Hackers steal $290 million in crypto from PlayDapp gaming platform
Hackers are believed to have used a stolen private key to mint and steal over $290 million in PLA tokens, a cryptocurrency used within the PlayDapp ecosystem.
PlayDapp is a blockchain-based platform that uses and trades non-fungible tokens (NFTs) within games, allowing users to buy, sell, and trade digital assets across various games without intermediaries.
On February 9, 2024, an unauthorized wallet minted 200 million PLA tokens, valued at $36.5 million. Blockchain security company PeckShield pointed to the possibility of the attacker using a leaked private key.
PlayDapp immediately informed its community that the PLA token contract had been hacked, warning that they were taking immediate action.
To safeguard PLA assets until the situation was remediated, the platform transferred all (locked and unlocked) PlayDapp-held tokens to a new, secure wallet.
PlayDapp sent on-chain messages to the hacker the following day, offering a $1 million “white hat” reward if they agreed to return the stolen contracts and assets by February 13, 2024.
The company also threatened to notify the FBI and law enforcement authorities and chase the hacker using all available means if they refused to return the assets.
The offer did not convince the hackers, as on February 12, 01:01:47 PM +UTC, they minted a massive 1.59 billion PLA tokens, worth $253.9 million at the time, taking the total tally up to $290.4 million.
This massive loss prompted PlayDapp to request the suspension of all PLA trading on decentralized exchanges and the withdrawal of all PLA tokens from liquidity pools.
Today, the platform announced that it is suspending deposits and withdrawals and freezing the hacker’s wallets on major exchanges to try and mitigate the breach.
PLA token holders are requested to refrain from performing transactions until PlayDapp migrates to a safe system using the current snapshot.
Users are also advised to remain vigilant against phishing and scams, which typically accompany major security breach events like this one.
Cryptocurrency experts at Elliptic reported that despite the coordinated action of PlayDapp and major exchanges to hinder the dispersion of stolen PLA tokens, the money is already moving to various accounts and being laundered.

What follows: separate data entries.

(** * process_cursor_links.py: version parsing, download links, renderers

    A shallow embedding of [src/process_cursor_links.py].

    Python [str] values are sequences of Unicode code points; they are
    modelled as lists of code points ([N]).  The built-in string methods the
    program calls ([str.strip], [str.split] with a one-character separator,
    f-string concatenation) are modelled on such lists.  Exceptions are
    modelled with a small error monad. *)

From Stdlib Require Import List NArith Bool Arith Lia.
From Stdlib Require Strings.String Strings.Byte.
Import ListNotations String.StringSyntax.
Open Scope string_scope.
Open Scope list_scope.

Set Implicit Arguments.

(* ================================================================= *)
(** ** Python strings *)

Module PyStr.

(** A character is a Unicode code point. *)
Definition char := N.
Definition str := list char.

(** Decoding of the UTF-8 bytes of a literal of this file into code
    points, so that the literals below can be written as in the source. *)
Definition cont (b : N) : N := N.land b 63.

Fixpoint utf8_decode (fuel : nat) (bs : list N) : str :=
  match fuel with
  | O => []
  | S fuel' =>
      match bs with
      | [] => []
      | b0 :: r0 =>
          if N.ltb b0 128 then b0 :: utf8_decode fuel' r0
          else if N.ltb b0 224 then
            match r0 with
            | b1 :: r1 =>
                (N.shiftl (N.land b0 31) 6 + cont b1)%N :: utf8_decode fuel' r1
            | _ => []
            end
          else if N.ltb b0 240 then
            match r0 with
            | b1 :: b2 :: r2 =>
                (N.shiftl (N.land b0 15) 12 + N.shiftl (cont b1) 6 + cont b2)%N
                  :: utf8_decode fuel' r2
            | _ => []
            end
          else
            match r0 with
            | b1 :: b2 :: b3 :: r3 =>
                (N.shiftl (N.land b0 7) 18 + N.shiftl (cont b1) 12
                 + N.shiftl (cont b2) 6 + cont b3)%N
                  :: utf8_decode fuel' r3
            | _ => []
            end
      end
  end.

Definition lit (s : String.string) : str :=
  let bs := map Byte.to_N (String.list_byte_of_string s) in
  utf8_decode (length bs) bs.

Definition nl : char := 10%N.
Definition comma : char := 44%N.
Definition dquote : char := 34%N.

(** [str.isspace] on one character: the code points CPython's
    [_PyUnicode_IsWhitespace] accepts. *)
Definition isspace (c : char) : bool :=
  (N.leb 9 c && N.leb c 13) || (N.leb 28 c && N.leb c 32)
  || N.eqb c 133 || N.eqb c 160 || N.eqb c 5760
  || (N.leb 8192 c && N.leb c 8202)
  || N.eqb c 8232 || N.eqb c 8233 || N.eqb c 8239 || N.eqb c 8287
  || N.eqb c 12288.

(** [s.lstrip()], [s.rstrip()], [s.strip()] without argument. *)
Fixpoint lstrip (s : str) : str :=
  match s with
  | [] => []
  | c :: s' => if isspace c then lstrip s' else s
  end.

Definition rstrip (s : str) : str := rev (lstrip (rev s)).

Definition strip (s : str) : str := rstrip (lstrip s).

(** [s.split(sep)] for a one-character separator [sep]: the pieces between
    the occurrences of [sep]; never the empty list. *)
Fixpoint split (sep : char) (s : str) : list str :=
  match s with
  | [] => [[]]
  | c :: s' =>
      if N.eqb c sep then [] :: split sep s'
      else match split sep s' with
           | h :: t => (c :: h) :: t
           | [] => [[c]]
           end
  end.

(** [sep.join(pieces)]. *)
Fixpoint join (sep : str) (pieces : list str) : str :=
  match pieces with
  | [] => []
  | [p] => p
  | p :: rest => p ++ sep ++ join sep rest
  end.

(** Truth value of a string: [not s] holds for the empty string only. *)
Definition is_empty (s : str) : bool :=
  match s with [] => true | _ :: _ => false end.

Fixpoint eqb (a b : str) : bool :=
  match a, b with
  | [], [] => true
  | x :: a', y :: b' => N.eqb x y && eqb a' b'
  | _, _ => false
  end.

End PyStr.

Import PyStr.

(* ================================================================= *)
(** ** Exceptions and dictionaries *)

Inductive exn : Type :=
| ValueError      (* tuple unpacking of a wrong number of values *)
| KeyError        (* subscript of a dictionary at a missing key *)
| AttributeError. (* method call on an object without that method *)

(** The outcome of running Python code: a returned value or a raised
    exception, which propagates to the caller. *)
Inductive result (A : Type) : Type :=
| Ok (a : A)
| Raise (e : exn).

Arguments Ok {A} a.
Arguments Raise {A} e.

Definition bind {A B : Type} (m : result A) (k : A -> result B) : result B :=
  match m with
  | Ok a => k a
  | Raise e => Raise e
  end.

Notation "x <- m ;; k" := (bind m (fun x => k))
  (at level 61, m at next level, right associativity).
Notation "' p <- m ;; k" := (bind m (fun x => match x with p => k end))
  (at level 61, p pattern, m at next level, right associativity).

(** A [dict] with string keys keeps its entries in insertion order, and the
    program iterates over them, so it is an association list. *)
Definition dict (V : Type) : Type := list (str * V).

(** [d[key]]. *)
Fixpoint getitem {V : Type} (d : dict V) (key : str) : result V :=
  match d with
  | [] => Raise KeyError
  | (k, v) :: d' => if PyStr.eqb k key then Ok v else getitem d' key
  end.

(** [d.items()]. *)
Definition items {V : Type} (d : dict V) : list (str * V) := d.

(** [a, b = parts]: unpacking into exactly two targets. *)
Definition unpack2 (parts : list str) : result (str * str) :=
  match parts with
  | [a; b] => Ok (a, b)
  | _ => Raise ValueError
  end.

(* ================================================================= *)
(** ** [CursorVersion] *)

Record CursorVersion : Type := mkCursorVersion {
  version : str;
  build_id : str
}.

Definition get_download_links (self : CursorVersion) : dict (dict str) :=
  let base_url := lit "https://downloader.cursor.sh/builds/" ++ build_id self in
  [ (lit "windows",
      [ (lit "x64", base_url ++ lit "/windows/nsis/x64");
        (lit "arm64", base_url ++ lit "/windows/nsis/arm64") ]);
    (lit "mac",
      [ (lit "universal", base_url ++ lit "/mac/installer/universal");
        (lit "arm64", base_url ++ lit "/mac/installer/arm64");
        (lit "x64", base_url ++ lit "/mac/installer/x64") ]);
    (lit "linux",
      [ (lit "x64", base_url ++ lit "/linux/appImage/x64") ]) ].

(* ================================================================= *)
(** ** [parse_versions] *)

(** The [for line in ...] loop, with the list [versions] it appends to. *)
Fixpoint parse_lines (lines : list str) (versions : list CursorVersion)
  : result (list CursorVersion) :=
  match lines with
  | [] => Ok versions
  | line :: rest =>
      if is_empty line then parse_lines rest versions
      else
        '(v, b) <- unpack2 (split comma (strip line)) ;;
        parse_lines rest (versions ++ [mkCursorVersion v b])
  end.

Definition parse_versions (data : str) : result (list CursorVersion) :=
  parse_lines (split nl (strip data)) [].

(* ================================================================= *)
(** ** [generate_markdown] *)

Definition md_windows_x64 : str :=
  lit "# 🖥️ Windows

## x64
<details>
<summary style=" ++ [dquote] ++ lit "font-size:1.2em" ++ [dquote] ++ lit ">📦 Windows x64 安装包</summary>

| 版本 | 下载链接 |
|------|----------|
".

Definition md_windows_arm64 : str :=
  lit "
</details>

## ARM64 
<details>
<summary style=" ++ [dquote] ++ lit "font-size:1.2em" ++ [dquote] ++ lit ">📱 Windows ARM64 安装包</summary>

| 版本 | 下载链接 |
|------|----------|
".

Definition md_mac_universal : str :=
  lit "
</details>

# 🍎 macOS

## Universal
<details>
<summary style=" ++ [dquote] ++ lit "font-size:1.2em" ++ [dquote] ++ lit ">🎯 macOS Universal 安装包</summary>

| 版本 | 下载链接 |
|------|----------|
".

Definition md_mac_arm64 : str :=
  lit "
</details>

## ARM64
<details>
<summary style=" ++ [dquote] ++ lit "font-size:1.2em" ++ [dquote] ++ lit ">💪 macOS ARM64 安装包</summary>

| 版本 | 下载链接 |
|------|----------|
".

Definition md_mac_x64 : str :=
  lit "
</details>

## Intel
<details>
<summary style=" ++ [dquote] ++ lit "font-size:1.2em" ++ [dquote] ++ lit ">💻 macOS Intel 安装包</summary>

| 版本 | 下载链接 |
|------|----------|
".

Definition md_linux_x64 : str :=
  lit "
</details>

# 🐧 Linux

## x64
<details>
<summary style=" ++ [dquote] ++ lit "font-size:1.2em" ++ [dquote] ++ lit ">🎮 Linux x64 AppImage</summary>

| 版本 | 下载链接 |
|------|----------|
".

Definition md_style : str :=
  lit "
</details>

<style>
details {
    margin: 1em 0;
    padding: 0.5em 1em;
    background: #f8f9fa;
    border-radius: 8px;
    box-shadow: 0 2px 4px rgba(0,0,0,0.1);
}

summary {
    cursor: pointer;
    font-weight: bold;
    margin: -0.5em -1em;
    padding: 0.5em 1em;
}

summary:hover {
    background: #f1f3f5;
}

table {
    width: 100%;
    border-collapse: collapse;
    margin-top: 1em;
}

th, td {
    padding: 0.5em;
    text-align: left;
    border-bottom: 1px solid #dee2e6;
}

tr:hover {
    background: #f1f3f5;
}

a {
    color: #0366d6;
    text-decoration: none;
}

a:hover {
    text-decoration: underline;
}
</style>
".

Also, Elliptic notes that the amount the hackers minted surpasses the total number of PLA tokens in circulation before the breach, so these cannot be sold at their normal market value.
Unfortunately, this drop in value will impact legitimate PLA token holders, with the price of PLA already dropping from $0.18 to $0.14 per token.
Currently, the attack is not attributed to any known threat actors.
The magnitude of the attack bears the hallmark traits of the North Korean hacking collective known as the “Lazarus Group,” which has been previously responsible for executing massive breaches against crypto-gaming platforms and cashing out record amounts.